O cheiro das azálias deixa-me indisposto. Falam-me de ti. Na esfera dos anjos que acreditam em mim. Sinto o teu pulsar na minha cabeça e no meu antebraço. O pulsar dos anjos em sintonia com as ondas do mar que me traz a alma a reboque. Aos poucos. Para ti.
A última vez que falei contigo cresci um bocadinho. Tinhas ainda o cabelo preso, atado, amachucado das noites de amor. Das nossas noites de amor. O brilho era diferente. O brilho dos teus olhos. Sempre diferente. “ Escusas de me falar de amor....” disseste, à medida que apoiavas os cotovelos na mesa e olhavas para o homem que fumava por detrás de mim. No decote, o teu fio azul, de influências marroquinas a brilhar para mim. “ Escusas de me falar de amor, meu querido....”, dizias enquanto o teu fio brilhava para mim. Há sempre qualquer coisa que usas que chama por mim.
“ Escusas de me falar de amor, meu querido....Sabes bem que detesto lamechices, embora tenha querido provar-te o contrário. Nunca mais me vais ver suar de amor. Nunca mais....”. Disseste.

Dói.

Saímos para a tua carrinha Volvo. Nove lugares. Para os nossos filhos pensei eu, na altura em que ainda pensava na função emotiva das carrinhas. Ter filhos. três ou quatro. Mais tu e eu. Mais o cão grande. Mais amor. Mais amor. Mais amor.
Agora compreendo o teu silêncio. Já não imploro que fales. Que me digas coisas bonitas. E que as sintas quando te falo ao ouvido, ou ao pé da boca, à procura do teu beijo condicionado às palavras que possas ou não gostar. Gostar não. Tolerar. Porque é isso que fazias e fazes. Tolerar. Como a vaca tolera o mosquito no lombo. Estás demasiado ocupada para sentires o que quer que seja. Quanto mais o amor. O amor que engrossa a alma. E a faz suar, transbordar de lágrimas desgarradas de todos os vícios que aprendemos. O ser puro. Tal e qual. A exigência é grande. Deste mundo e do outro. Só eu mesmo.
Cravas-me as unhas na pele para me sentires dar-te prazer. Fulminas-me o gosto, fazes-me fulminar-te o rosto. De desafio em desafio crias em mim o vazio de ter que te amar até ao fim. Porque amar-te é vazio, meu amor. Um vazio dócil que chama o teu nome. Visível apenas porque me dou ao trabalho de o mostrar. De te mostrar. O ponto de retorno é teu. O sonho que mataste é meu. E o chão que pisamos não é o mesmo. Nunca mais vai ser o mesmo. Mas nem tu nem eu o sabemos.

Ainda.







Eco





Muitas vezes ponho-me a olhar para cima. Para as Estrelas. E lembro-me de ti.
Muitas vezes.
O olhar de uma Estrela assemelha-se ao teu olhar. Contínuo. Despestanejante. Fixo e incrédulo. Limpa-me a alma. Aspirador astral.

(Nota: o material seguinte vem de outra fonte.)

(* ===== verification/Configuration.v ===== *)
(** * The relay chain's host configuration

    [runtime/parachains/src/configuration.rs]: the parameters of the parachains
    host, the check of their consistency, and the pallet that changes them two
    sessions ahead.  [shared.rs] keeps the session index the pallet schedules
    against. *)

From S2P Require Import Prelude.
From S2P Require Import Frame.

Abbreviation SessionIndex := Z.

(** ** [HostConfiguration] *)

Record HostConfiguration := mkHostConfiguration {
  max_code_size : Z;
  max_head_data_size : Z;
  max_upward_queue_count : Z;
  max_upward_queue_size : Z;
  max_upward_message_size : Z;
  max_upward_message_num_per_candidate : Z;
  hrmp_max_message_num_per_candidate : Z;
  validation_upgrade_cooldown : BlockNumber;
  validation_upgrade_delay : BlockNumber;
  max_pov_size : Z;
  max_downward_message_size : Z;
  ump_service_total_weight : Weight;
  hrmp_max_parachain_outbound_channels : Z;
  hrmp_max_parathread_outbound_channels : Z;
  hrmp_sender_deposit : Balance;
  hrmp_recipient_deposit : Balance;
  hrmp_channel_max_capacity : Z;
  hrmp_channel_max_total_size : Z;
  hrmp_max_parachain_inbound_channels : Z;
  hrmp_max_parathread_inbound_channels : Z;
  hrmp_channel_max_message_size : Z;
  code_retention_period : BlockNumber;
  parathread_cores : Z;
  parathread_retries : Z;
  group_rotation_frequency : BlockNumber;
  chain_availability_period : BlockNumber;
  thread_availability_period : BlockNumber;
  scheduling_lookahead : Z;
  max_validators_per_core : option Z;
  max_validators : option Z;
  dispute_period : SessionIndex;
  dispute_post_conclusion_acceptance_period : BlockNumber;
  dispute_max_spam_slots : Z;
  dispute_conclusion_by_time_out_period : BlockNumber;
  no_show_slots : Z;
  n_delay_tranches : Z;
  zeroth_delay_tranche_width : Z;
  needed_approvals : Z;
  relay_vrf_modulo_samples : Z;
  ump_max_individual_weight : Weight;
  pvf_checking_enabled : bool;
  pvf_voting_ttl : SessionIndex;
  minimum_validation_upgrade_delay : BlockNumber;
}.

(** [frame_support::weights::constants] *)
Definition WEIGHT_PER_MILLIS : Z := 1000000000.

Module HostConfiguration.

Definition default : HostConfiguration := {|
  max_code_size := 0;
  max_head_data_size := 0;
  max_upward_queue_count := 0;
  max_upward_queue_size := 0;
  max_upward_message_size := 0;
  max_upward_message_num_per_candidate := 0;
  hrmp_max_message_num_per_candidate := 0;
  validation_upgrade_cooldown := 0;
  validation_upgrade_delay := 2;
  max_pov_size := 0;
  max_downward_message_size := 0;
  ump_service_total_weight := 0;
  hrmp_max_parachain_outbound_channels := 0;
  hrmp_max_parathread_outbound_channels := 0;
  hrmp_sender_deposit := 0;
  hrmp_recipient_deposit := 0;
  hrmp_channel_max_capacity := 0;
  hrmp_channel_max_total_size := 0;
  hrmp_max_parachain_inbound_channels := 0;
  hrmp_max_parathread_inbound_channels := 0;
  hrmp_channel_max_message_size := 0;
  code_retention_period := 0;
  parathread_cores := 0;
  parathread_retries := 0;
  group_rotation_frequency := 1;
  chain_availability_period := 1;
  thread_availability_period := 1;
  scheduling_lookahead := 0;
  max_validators_per_core := None;
  max_validators := None;
  dispute_period := 6;
  dispute_post_conclusion_acceptance_period := 100;
  dispute_max_spam_slots := 2;
  dispute_conclusion_by_time_out_period := 200;
  no_show_slots := 1;
  n_delay_tranches := 0;
  zeroth_delay_tranche_width := 0;
  needed_approvals := 0;
  relay_vrf_modulo_samples := 0;
  ump_max_individual_weight := 20 * WEIGHT_PER_MILLIS;
  pvf_checking_enabled := false;
  pvf_voting_ttl := 2;
  minimum_validation_upgrade_delay := 2;
|}.

Definition MAX_CODE_SIZE : Z := 3 * 1024 * 1024.
Definition MAX_HEAD_DATA_SIZE : Z := 1 * 1024 * 1024.
Definition MAX_POV_SIZE : Z := 5 * 1024 * 1024.
Definition MAX_UPWARD_MESSAGE_SIZE_BOUND : Z := 50 * 1024.
Definition HRMP_MAX_INBOUND_CHANNELS_BOUND : Z := 128.
Definition HRMP_MAX_OUTBOUND_CHANNELS_BOUND : Z := 128.

Inductive InconsistentError :=
| ZeroGroupRotationFrequency
| ZeroChainAvailabilityPeriod
| ZeroThreadAvailabilityPeriod
| ZeroNoShowSlots
| MaxCodeSizeExceedHardLimit (max_code_size : Z)
| MaxHeadDataSizeExceedHardLimit (max_head_data_size : Z)
| MaxPovSizeExceedHardLimit (max_pov_size : Z)
| MinimumValidationUpgradeDelayLessThanChainAvailabilityPeriod
    (minimum_validation_upgrade_delay chain_availability_period : BlockNumber)
| MinimumValidationUpgradeDelayLessThanThreadAvailabilityPeriod
    (minimum_validation_upgrade_delay thread_availability_period : BlockNumber)
| ValidationUpgradeDelayIsTooLow (validation_upgrade_delay : BlockNumber)
| MaxUpwardMessageSizeExceeded (max_message_size : Z)
| MaxHrmpOutboundChannelsExceeded
| MaxHrmpInboundChannelsExceeded.

Definition check_consistency (c : HostConfiguration) : result InconsistentError unit :=
  if decide (group_rotation_frequency c = 0) then Err ZeroGroupRotationFrequency
  else if decide (chain_availability_period c = 0) then Err ZeroChainAvailabilityPeriod
  else if decide (thread_availability_period c = 0) then Err ZeroThreadAvailabilityPeriod
  else if decide (no_show_slots c = 0) then Err ZeroNoShowSlots
  else if decide (max_code_size c > MAX_CODE_SIZE) then
    Err (MaxCodeSizeExceedHardLimit (max_code_size c))
  else if decide (max_head_data_size c > MAX_HEAD_DATA_SIZE) then
    Err (MaxHeadDataSizeExceedHardLimit (max_head_data_size c))
  else if decide (max_pov_size c > MAX_POV_SIZE) then
    Err (MaxPovSizeExceedHardLimit (max_pov_size c))
  else if decide (minimum_validation_upgrade_delay c <= chain_availability_period c) then
    Err (MinimumValidationUpgradeDelayLessThanChainAvailabilityPeriod
           (minimum_validation_upgrade_delay c) (chain_availability_period c))
  else if decide (minimum_validation_upgrade_delay c <= thread_availability_period c) then
    Err (MinimumValidationUpgradeDelayLessThanThreadAvailabilityPeriod
           (minimum_validation_upgrade_delay c) (thread_availability_period c))
  else if decide (validation_upgrade_delay c <= 1) then
    Err (ValidationUpgradeDelayIsTooLow (validation_upgrade_delay c))
  else if decide (max_upward_message_size c > MAX_UPWARD_MESSAGE_SIZE_BOUND) then
    Err (MaxUpwardMessageSizeExceeded (max_upward_message_size c))
  else if decide (hrmp_max_parachain_outbound_channels c > HRMP_MAX_OUTBOUND_CHANNELS_BOUND) then
    Err MaxHrmpOutboundChannelsExceeded
  else if decide (hrmp_max_parachain_inbound_channels c > HRMP_MAX_INBOUND_CHANNELS_BOUND) then
    Err MaxHrmpInboundChannelsExceeded
  else Ok tt.

Definition consistent (c : HostConfiguration) : bool :=
  match check_consistency c with Ok _ => true | Err _ => false end.
End HostConfiguration.

(** ** The pallet *)

Module Configuration.

(** One constructor per setter. *)
Inductive Call :=
| set_validation_upgrade_cooldown (new : BlockNumber)
| set_validation_upgrade_delay (new : BlockNumber)
| set_code_retention_period (new : BlockNumber)
| set_max_code_size (new : Z)
| set_max_pov_size (new : Z)
| set_max_head_data_size (new : Z)
| set_parathread_cores (new : Z)
| set_parathread_retries (new : Z)
| set_group_rotation_frequency (new : BlockNumber)
| set_chain_availability_period (new : BlockNumber)
| set_thread_availability_period (new : BlockNumber)
| set_scheduling_lookahead (new : Z)
| set_max_validators_per_core (new : option Z)
| set_max_validators (new : option Z)
| set_dispute_period (new : SessionIndex)
| set_dispute_post_conclusion_acceptance_period (new : BlockNumber)
| set_dispute_max_spam_slots (new : Z)
| set_dispute_conclusion_by_time_out_period (new : BlockNumber)
| set_no_show_slots (new : Z)
| set_n_delay_tranches (new : Z)
| set_zeroth_delay_tranche_width (new : Z)
| set_needed_approvals (new : Z)
| set_relay_vrf_modulo_samples (new : Z)
| set_max_upward_queue_count (new : Z)
| set_max_upward_queue_size (new : Z)
| set_max_downward_message_size (new : Z)
| set_ump_service_total_weight (new : Weight)
| set_max_upward_message_size (new : Z)
| set_max_upward_message_num_per_candidate (new : Z)
| set_hrmp_open_request_ttl (new : Z)
| set_hrmp_sender_deposit (new : Balance)
| set_hrmp_recipient_deposit (new : Balance)
| set_hrmp_channel_max_capacity (new : Z)
| set_hrmp_channel_max_total_size (new : Z)
| set_hrmp_max_parachain_inbound_channels (new : Z)
| set_hrmp_max_parathread_inbound_channels (new : Z)
| set_hrmp_channel_max_message_size (new : Z)
| set_hrmp_max_parachain_outbound_channels (new : Z)
| set_hrmp_max_parathread_outbound_channels (new : Z)
| set_hrmp_max_message_num_per_candidate (new : Z)
| set_ump_max_individual_weight (new : Weight)
| set_pvf_checking_enabled (new : bool)
| set_pvf_voting_ttl (new : SessionIndex)
| set_minimum_validation_upgrade_delay (new : BlockNumber)
| set_bypass_consistency_check (new : bool).

(** The closure a setter passes to [schedule_config_update]. *)
Definition updater (call : Call) (c : HostConfiguration) : HostConfiguration := {|
  max_code_size := match call with set_max_code_size new => new | _ => max_code_size c end;
  max_head_data_size := match call with set_max_head_data_size new => new | _ => max_head_data_size c end;
  max_upward_queue_count := match call with set_max_upward_queue_count new => new | _ => max_upward_queue_count c end;
  max_upward_queue_size := match call with set_max_upward_queue_size new => new | _ => max_upward_queue_size c end;
  max_upward_message_size := match call with set_max_upward_message_size new => new | _ => max_upward_message_size c end;
  max_upward_message_num_per_candidate := match call with set_max_upward_message_num_per_candidate new => new | _ => max_upward_message_num_per_candidate c end;
  hrmp_max_message_num_per_candidate := match call with set_hrmp_max_message_num_per_candidate new => new | _ => hrmp_max_message_num_per_candidate c end;
  validation_upgrade_cooldown := match call with set_validation_upgrade_cooldown new => new | _ => validation_upgrade_cooldown c end;
  validation_upgrade_delay := match call with set_validation_upgrade_delay new => new | _ => validation_upgrade_delay c end;
  max_pov_size := match call with set_max_pov_size new => new | _ => max_pov_size c end;
  max_downward_message_size := match call with set_max_downward_message_size new => new | _ => max_downward_message_size c end;
  ump_service_total_weight := match call with set_ump_service_total_weight new => new | _ => ump_service_total_weight c end;
  hrmp_max_parachain_outbound_channels := match call with set_hrmp_max_parachain_outbound_channels new => new | _ => hrmp_max_parachain_outbound_channels c end;
  hrmp_max_parathread_outbound_channels := match call with set_hrmp_max_parathread_outbound_channels new => new | _ => hrmp_max_parathread_outbound_channels c end;
  hrmp_sender_deposit := match call with set_hrmp_sender_deposit new => new | _ => hrmp_sender_deposit c end;
  hrmp_recipient_deposit := match call with set_hrmp_recipient_deposit new => new | _ => hrmp_recipient_deposit c end;
  hrmp_channel_max_capacity := match call with set_hrmp_channel_max_capacity new => new | _ => hrmp_channel_max_capacity c end;
  hrmp_channel_max_total_size := match call with set_hrmp_channel_max_total_size new => new | _ => hrmp_channel_max_total_size c end;
  hrmp_max_parachain_inbound_channels := match call with set_hrmp_max_parachain_inbound_channels new => new | _ => hrmp_max_parachain_inbound_channels c end;
  hrmp_max_parathread_inbound_channels := match call with set_hrmp_max_parathread_inbound_channels new => new | _ => hrmp_max_parathread_inbound_channels c end;
  hrmp_channel_max_message_size := match call with set_hrmp_channel_max_message_size new => new | _ => hrmp_channel_max_message_size c end;
  code_retention_period := match call with set_code_retention_period new => new | _ => code_retention_period c end;
  parathread_cores := match call with set_parathread_cores new => new | _ => parathread_cores c end;
  parathread_retries := match call with set_parathread_retries new => new | _ => parathread_retries c end;
  group_rotation_frequency := match call with set_group_rotation_frequency new => new | _ => group_rotation_frequency c end;
  chain_availability_period := match call with set_chain_availability_period new => new | _ => chain_availability_period c end;
  thread_availability_period := match call with set_thread_availability_period new => new | _ => thread_availability_period c end;
  scheduling_lookahead := match call with set_scheduling_lookahead new => new | _ => scheduling_lookahead c end;
  max_validators_per_core := match call with set_max_validators_per_core new => new | _ => max_validators_per_core c end;
  max_validators := match call with set_max_validators new => new | _ => max_validators c end;
  dispute_period := match call with set_dispute_period new => new | _ => dispute_period c end;
  dispute_post_conclusion_acceptance_period := match call with set_dispute_post_conclusion_acceptance_period new => new | _ => dispute_post_conclusion_acceptance_period c end;
  dispute_max_spam_slots := match call with set_dispute_max_spam_slots new => new | _ => dispute_max_spam_slots c end;
  dispute_conclusion_by_time_out_period := match call with set_dispute_conclusion_by_time_out_period new => new | _ => dispute_conclusion_by_time_out_period c end;
  no_show_slots := match call with set_no_show_slots new => new | _ => no_show_slots c end;
  n_delay_tranches := match call with set_n_delay_tranches new => new | _ => n_delay_tranches c end;
  zeroth_delay_tranche_width := match call with set_zeroth_delay_tranche_width new => new | _ => zeroth_delay_tranche_width c end;
  needed_approvals := match call with set_needed_approvals new => new | _ => needed_approvals c end;
  relay_vrf_modulo_samples := match call with set_relay_vrf_modulo_samples new => new | _ => relay_vrf_modulo_samples c end;
  ump_max_individual_weight := match call with set_ump_max_individual_weight new => new | _ => ump_max_individual_weight c end;
  pvf_checking_enabled := match call with set_pvf_checking_enabled new => new | _ => pvf_checking_enabled c end;
  pvf_voting_ttl := match call with set_pvf_voting_ttl new => new | _ => pvf_voting_ttl c end;
  minimum_validation_upgrade_delay := match call with set_minimum_validation_upgrade_delay new => new | _ => minimum_validation_upgrade_delay c end;
|}.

Sinto que tenho calma a mais. Permito-me acreditar que tudo é possível. Que o teu amor é possível. Entrego-me com facilidade ao dom maior do Universo. Do teu universo. É fácil. Os teus braços como ramos de árvore milenar a albergar-me. À minha essência. Porque tudo o que tenho te dou genuinamente. Não espero nada em troca. Só a ti espero em troca. Tu és o nada e o tudo em mim.

Cansado.
Preciso descansar e ser o arame farpado à tua volta. Não vejo nada aqui dentro que me dê descanso. Solto gargalhadas porque sinto-me perto de alcançar o resto do que te falta para seres feliz. Se soubesses o quanto te quero, cerravas tanto os olhos que não havia lágrima que te saísse.......
Quero-te. Anseio-te. Movimentas as minhas células de forma suave, calorosa. Fazes-me inconfidências, como o luar, ao meu ouvido direito. Sinto-me perto de ti mas não consigo agarrar-te. Caminhar-te. Quando a noite vem. Depois da luz. Do eco das minhas palavras. Eco que não é eco.
Porquê?

Porque fica em ti e não volta.
Como a última lágrima que escorreu de mim......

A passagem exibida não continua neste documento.